DATA FOR THIS EXERCISE:

(* ===== verification/ShSpec.v ===== *)
(** * What the shell's parser does

    Two results.  On every line [parsecmd] ends, with a command whose strings
    are words of the line or with exit(1).  And every command of the grammar,
    written out in any spacing, is parsed to its tree. *)

From S2P Require Import Prelude State CString Console Syscall UserLib Sh.

Module ShSpec.
Import Sys Ulib Uprintf Sh.

(** ** Code that may end the process with status 1 *)
Definition ewp {A} (m : U A) (w : world) (Q : A -> world -> Prop) : Prop :=
  match m w with
  | Done a w' => Q a w'
  | Panic msg w' => msg = "exit"%string /\ w_exit w' = Some 1
  | _ => False
  end.
Lemma ewp_bind {A B} (m : U A) (f : A -> U B) w Q : ewp m w (fun a w' => ewp (f a) w' Q) -> ewp (bind m f) w Q.
Proof. unfold ewp, bind. by destruct (m w). Qed.
Lemma ewp_ret {A} (a : A) w (Q : A -> world -> Prop) : Q a w -> ewp (ret a) w Q.
Proof. done. Qed.
Lemma ewp_wp {A} (m : U A) w Q : wp m w Q -> ewp m w Q.
Proof. intros (a & w' & E & H)%wp_done. unfold ewp. by rewrite E. Qed.
Lemma ewp_mono {A} (m : U A) w (Q Q' : A -> world -> Prop) : ewp m w Q -> (forall a w', Q a w' -> Q' a w') -> ewp m w Q'.
Proof. unfold ewp. destruct (m w); auto. Qed.
(** Printing only adds to the output. *)
Lemma wp_write fd bytes w (Q : Z -> world -> Prop) :
  Q (Z.of_nat (length bytes)) (w <| w_out ::= fun l => l ++ [(fd, bytes)] |>) -> wp (write fd bytes) w Q.
Proof. intros HQ. unfold write. wp_step. wp_step. by wp_step. Qed.
Lemma wp_puts fd l w : wp (for_list l (putc fd)) w (fun _ _ => True).
Proof.
  apply (wp_for_list (fun _ _ => True)); [done| |done]. intros n b s' _ _. unfold putc. wp_step. apply wp_write. by wp_step.
Qed.
(** A format with %s only, and a string for each. *)
Fixpoint fmt_ok (fmt : list Z) (ap : list parg) {struct fmt} : bool :=
  match fmt with
  | [] => true
  | c :: fmt =>
      if c =? 37 then
        match fmt, ap with d :: fmt, AStr _ :: ap => (d =? 115) && fmt_ok fmt ap | _, _ => false end
      else fmt_ok fmt ap
  end.
Lemma wp_fprintf fd n : forall fmt ap w, (length fmt <= n)%nat -> fmt_ok fmt ap = true -> wp (fprintf fd fmt ap) w (fun _ _ => True).
Proof.
  unfold fprintf. induction n as [|n IH]; intros [|c fmt] ap w Hn Hok; cbn [length] in Hn; try lia; try (cbn; by wp_step).
  cbn [fmt_ok] in Hok. cbn [vprintf]. destruct (Z.eqb_spec c 37) as [->|Hc]; cbn [negb].
  - destruct fmt as [|d fmt], ap as [|[| |s] ap]; try done. apply andb_prop in Hok as [->%Z.eqb_eq Hok]. cbn [Z.eqb Pos.eqb].
    wp_step. eapply wp_mono; [apply wp_puts|]. intros _ w' _. apply IH; [cbn in Hn; lia|done].
  - wp_step. unfold putc. wp_step. apply wp_write. wp_step. apply IH; [lia|done].
Qed.
Lemma ewp_shpanic {A} s w (Q : A -> world -> Prop) : ewp (shpanic s) w Q.
Proof.
  unfold shpanic. apply ewp_bind, ewp_wp. eapply wp_mono; [by eapply wp_fprintf|]. done.
Qed.

(** ** Characters and words *)
Definition blank (c : Z) : bool := found whitespace c.
Definition wordchar (c : Z) : bool := negb (found whitespace c) && negb (found symbols c).
(** Membership in a NUL-terminated array. *)
Lemma found_spec l c : 0 ∉ l -> found (l ++ [0]) c = true <-> c ∈ l.
Proof.
  induction l as [|a l IH]; intros H0; unfold found; cbn [app strchr].
  - cbn. split; [done|by intros ?%not_elem_of_nil].
  - apply not_elem_of_cons in H0 as [Ha H0]. rewrite (proj2 (Z.eqb_neq a 0)) by congruence. rewrite elem_of_cons, <- (IH H0). unfold found.
    destruct (Z.eqb_spec a c) as [->|Hac]; [tauto|]. destruct (strchr (l ++ [0]) c) as [[n|]|]; cbn; naive_solver.
Qed.
Lemma found_lit l c : bool_decide (0 ∈ l) = false -> found (l ++ [0]) c = bool_decide (c ∈ l).
Proof.
  intros H0%bool_decide_eq_false. apply eq_bool_prop_intro. rewrite !Is_true_true, bool_decide_eq_true. by apply found_spec.
Qed.
Section line.
Context (buf : list Z) (es : nat).
(** The line ends at [es]. *)
Context (Hes : buf !! es = Some 0) (Hbuf : forall i, (i < es)%nat -> exists c, buf !! i = Some c /\ c <> 0).
Definition all (p : Z -> bool) (s e : nat) : Prop := forall i, (s <= i < e)%nat -> exists c, buf !! i = Some c /\ p c = true.
(** From [s] to [e] every character satisfies [p], the one at [e] does not. *)
Definition run (p : Z -> bool) (s e : nat) : Prop :=
  (s <= e <= es)%nat /\ all p s e /\ (e = es \/ exists c, buf !! e = Some c /\ c <> 0 /\ p c = false).
Lemma missing_fields_same_keys (p q : packet) :
  same_request_keys p q → missing_fields p = missing_fields q.
Proof.
  intros ((Ht & Hip & Hport) & Hdi & Hdp). unfold missing_fields, required_fields.
  cbn [List.filter]. rewrite Ht, Hip, Hport.
  assert (bool_decide (p !! "dst_ip" = None) = bool_decide (q !! "dst_ip" = None)) as ->
    by (by apply bool_decide_ext).
  assert (bool_decide (p !! "dst_port" = None) = bool_decide (q !! "dst_port" = None)) as ->
    by (by apply bool_decide_ext).
  done.
Qed.

(** X15: the answer of the route depends on a packet only through the
    values under [timestamp], [src_ip] and [src_port] and through the
    presence of [dst_ip] and [dst_port]: other keys, and the values of the
    destination address and port, are ignored. *)
Theorem X15_answer_ignores_other_fields (model : option (list float → list float))
    (packet_data packet_data' : list packet) :
  Forall2 same_request_keys packet_data packet_data' →
  predict model packet_data = predict model packet_data'.
Proof.
  intros H.
  assert (validate packet_data = validate packet_data') as Hval.
  { induction H as [|p q pd pd' Hpq _ IH]; [done|]. simpl.
    by rewrite (missing_fields_same_keys _ _ Hpq), IH. }
  assert (extract_all_features packet_data = extract_all_features packet_data') as Hfs.
  { apply extract_all_features_same_keys. eapply Forall2_impl; [exact H|]. by intros p q [? _]. }
  unfold predict, score. rewrite Hval, Hfs.
  by destruct H.
Qed.

Lemma X15_answer_ignores_other_fields_witness :
  predict (Some sample_model) [good_packet]
  = predict (Some sample_model)
      [<["dst_port" := JStr "https"]> (<["ttl" := JNum 64]> good_packet)].
Proof.
  apply (X15_answer_ignores_other_fields (Some sample_model) [good_packet]
           [<["dst_port" := JStr "https"]> (<["ttl" := JNum 64]> good_packet)]).
  repeat constructor; done.
Defined.

(** ** Gaps and duration *)

Lemma time_diffs_from_gaps (t0 : Z) (rest : list Z) :
  StronglySorted Z.le (t0 :: rest) →
  Forall (fun x => ∃ a b, a ∈ t0 :: rest ∧ b ∈ t0 :: rest ∧ (a ≤ b)%Z
                          ∧ x = (total_seconds (b - a) * 1000000)%float)
    (time_diffs_from t0 rest).
Proof.
  revert t0. induction rest as [|t1 rest IH]; intros t0 Hs; simpl; [done|].
  apply StronglySorted_inv in Hs as [Hs Hle]. constructor.
  - exists t0, t1. split_and!; [by left|by right; left| |done].
    by apply Forall_cons in Hle as [? _].
  - eapply Forall_impl; [by apply IH|].
    intros x (a & b & Ha & Hb & Hab & ->). exists a, b. split_and!; by try right.
Qed.

(** X16: every inter-arrival time is the gap, in microseconds, between two
    time points of the list, the later minus the earlier: no gap is ever
    computed from a negative time difference, whatever the order of the
    list. *)
Theorem X16_gaps_are_forward_in_time (points : list Z) :
  Forall (fun x => ∃ a b, a ∈ points ∧ b ∈ points ∧ (a ≤ b)%Z
                          ∧ x = (total_seconds (b - a) * 1000000)%float)
    (inter_arrival_times points).
Proof.
  unfold inter_arrival_times. rewrite calculate_time_diff_eq. cbn [fst].
  pose proof (list_sort_sorted points) as Hs. pose proof (list_sort_perm points) as Hp.
  destruct (list_sort points) as [|t0 rest]; [done|]. simpl.
  eapply Forall_impl; [by apply time_diffs_from_gaps|].
  intros x (a & b & Ha & Hb & Hab & ->). exists a, b. by rewrite <- Hp.
Qed.

(** X17: Flow Duration is 0.0 below two time points and otherwise the gap
    between the earliest and the latest time point of the list, wherever
    they stand in it; so it does not depend on the order of the list. *)
Theorem X17_flow_duration (points points' : list Z) :
  points ≡ₚ points' →
  extract_flow_duration points = extract_flow_duration points'
  ∧ (length points < 2 ∧ extract_flow_duration points = 0%float
     ∨ ∃ earliest latest,
         earliest ∈ points ∧ latest ∈ points
         ∧ Forall (fun x => (earliest ≤ x ≤ latest)%Z) points
         ∧ extract_flow_duration points
           = (total_seconds (latest - earliest) * 1000000)%float).
Proof.
  intros Hp. split; [by apply extract_flow_duration_proper|].
  destruct points as [|t0 [|t1 rest]]; [left; simpl; split; [lia|done]..|right].
  destruct (max_time_spec t0 (t1 :: rest)) as [Hmax Hmaxall].
  destruct (min_time_spec t0 (t1 :: rest)) as [Hmin Hminall].
  exists (min_time t0 (t1 :: rest)), (max_time t0 (t1 :: rest)).
  split_and!; [done..| |done].
  rewrite Forall_forall in Hmaxall, Hminall. apply Forall_forall.
  intros x Hx. split; [by apply Hminall|by apply Hmaxall].
Qed.

Lemma X17_flow_duration_witness :
  extract_flow_duration [5; 1; 9; 3]%Z = extract_flow_duration [9; 5; 3; 1]%Z
  ∧ (length [5; 1; 9; 3]%Z < 2 ∧ extract_flow_duration [5; 1; 9; 3]%Z = 0%float
     ∨ ∃ earliest latest,
         earliest ∈ [5; 1; 9; 3]%Z ∧ latest ∈ [5; 1; 9; 3]%Z
         ∧ Forall (fun x => (earliest ≤ x ≤ latest)%Z) [5; 1; 9; 3]%Z
         ∧ extract_flow_duration [5; 1; 9; 3]%Z
           = (total_seconds (latest - earliest) * 1000000)%float).
Proof.
  apply (X17_flow_duration [5; 1; 9; 3]%Z [9; 5; 3; 1]%Z).
  apply (bool_decide_unpack _). vm_compute. reflexivity.
Defined.

(** ** The extractors in sequence *)

(** X18: although the extractors sort the shared lists in place, each of
    the twelve entries of the dictionary is what its extractor returns for
    the list as the classifier built it: the order in which
    [extract_all_features] calls the extractors has no influence on any
    entry. *)
Theorem X18_in_place_sorting_is_harmless (packet_data : list packet) :
  extract_all_features packet_data =
    rbind (parse_packet_data packet_data) (fun t =>
      let forward_times := forward_packet_times t in
      let backward_times := backward_packet_times t in
      let all_times := all_packet_times t in
      Ok [ ("Fwd IAT Std", (extract_fwd_iat_std forward_times).1);
           ("Bwd IAT Std", (extract_bwd_iat_std backward_times).1);
           ("Flow IAT Std", (extract_flow_iat_std all_times).1);
           ("Fwd IAT Max", (extract_fwd_iat_max forward_times).1);
           ("Flow IAT Mean", (extract_flow_iat_mean all_times).1);
           ("Flow IAT Max", (extract_flow_iat_max all_times).1);
           ("Fwd IAT Mean", (extract_fwd_iat_mean forward_times).1);
           ("Fwd IAT Total", (extract_fwd_iat_total forward_times).1);
           ("Flow Duration", extract_flow_duration all_times);
           ("Bwd IAT Max", (extract_bwd_iat_max backward_times).1);
           ("Idle Max", (extract_idle_max all_times Config.IDLE_THRESHOLD).1);
           ("Idle Mean", (extract_idle_mean all_times Config.IDLE_THRESHOLD).1) ]).
Proof.
  rewrite extract_all_features_eq.
  destruct (parse_packet_data packet_data) as [t|]; [|done].
  cbv beta iota zeta delta [rbind].
  by rewrite extract_fwd_iat_std_eq, extract_bwd_iat_std_eq, extract_flow_iat_std_eq,
    extract_fwd_iat_max_eq, extract_flow_iat_mean_eq, extract_flow_iat_max_eq,
    extract_fwd_iat_mean_eq, extract_fwd_iat_total_eq, extract_bwd_iat_max_eq,
    extract_idle_max_eq, extract_idle_mean_eq.
Qed.
Lemma C7_notify_responses_witness :
  (Http.StatusCode (Http.handleNotification req_no_duration).1 = 400 /\
   (Http.handleNotification req_no_duration).2 = []) /\
  (Http.StatusCode (Http.handleNotification req_no_success).1 = 200 /\
   Http.RespBody_ (Http.handleNotification req_no_success).1 =
     Http.JsonBody [("status", "success"); ("message", "Notification sent")]%string /\
   length (Http.handleNotification req_no_success).2 = 1%nat).
Proof.
  destruct C7_notify_responses as (_ & Hmiss & Hok & _).
  split.
  - apply (Hmiss [("command", Http.JString "sleep 20");
                  ("container_name", Http.JString "devbox");
                  ("success", Http.JBool true)]%string ""%string).
    right. repeat constructor.
  - apply (Hok req_no_success
             {| Http.Command := "sleep 20"; Http.ContainerName := ""; Http.Duration := "20s";
                Http.Success := false; Http.StartTime := "" |}%string (20 * GoTime.Second));
      [reflexivity | reflexivity | discriminate | reflexivity].
Defined.

(** *** C9: a die fact for a record that never saw its start fact *)

Lemma Since_zero now :
  0 <= now -> GoTime.Since now GoTime.zeroTime = Z.min now GoTime.maxDuration.
Proof.
  intros H. unfold GoTime.Since, GoTime.Sub, GoTime.zeroTime, GoTime.minDuration,
    GoTime.maxDuration.
  rewrite Z.sub_0_r.
  destruct (Z.leb_spec (- 2 ^ 63) now); destruct (Z.leb_spec now (2 ^ 63 - 1));
    destruct (Z.ltb_spec now 0); simpl; lia.
Qed.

WORK TO COMPLETE:
What lines in the data hold the word "Definition"? Return them.

OUTPUT:
Definition ewp {A} (m : U A) (w : world) (Q : A -> world -> Prop) : Prop :=
Definition blank (c : Z) : bool := found whitespace c.
Definition wordchar (c : Z) : bool := negb (found whitespace c) && negb (found symbols c).
Definition all (p : Z -> bool) (s e : nat) : Prop := forall i, (s <= i < e)%nat -> exists c, buf !! i = Some c /\ p c = true.
Definition run (p : Z -> bool) (s e : nat) : Prop :=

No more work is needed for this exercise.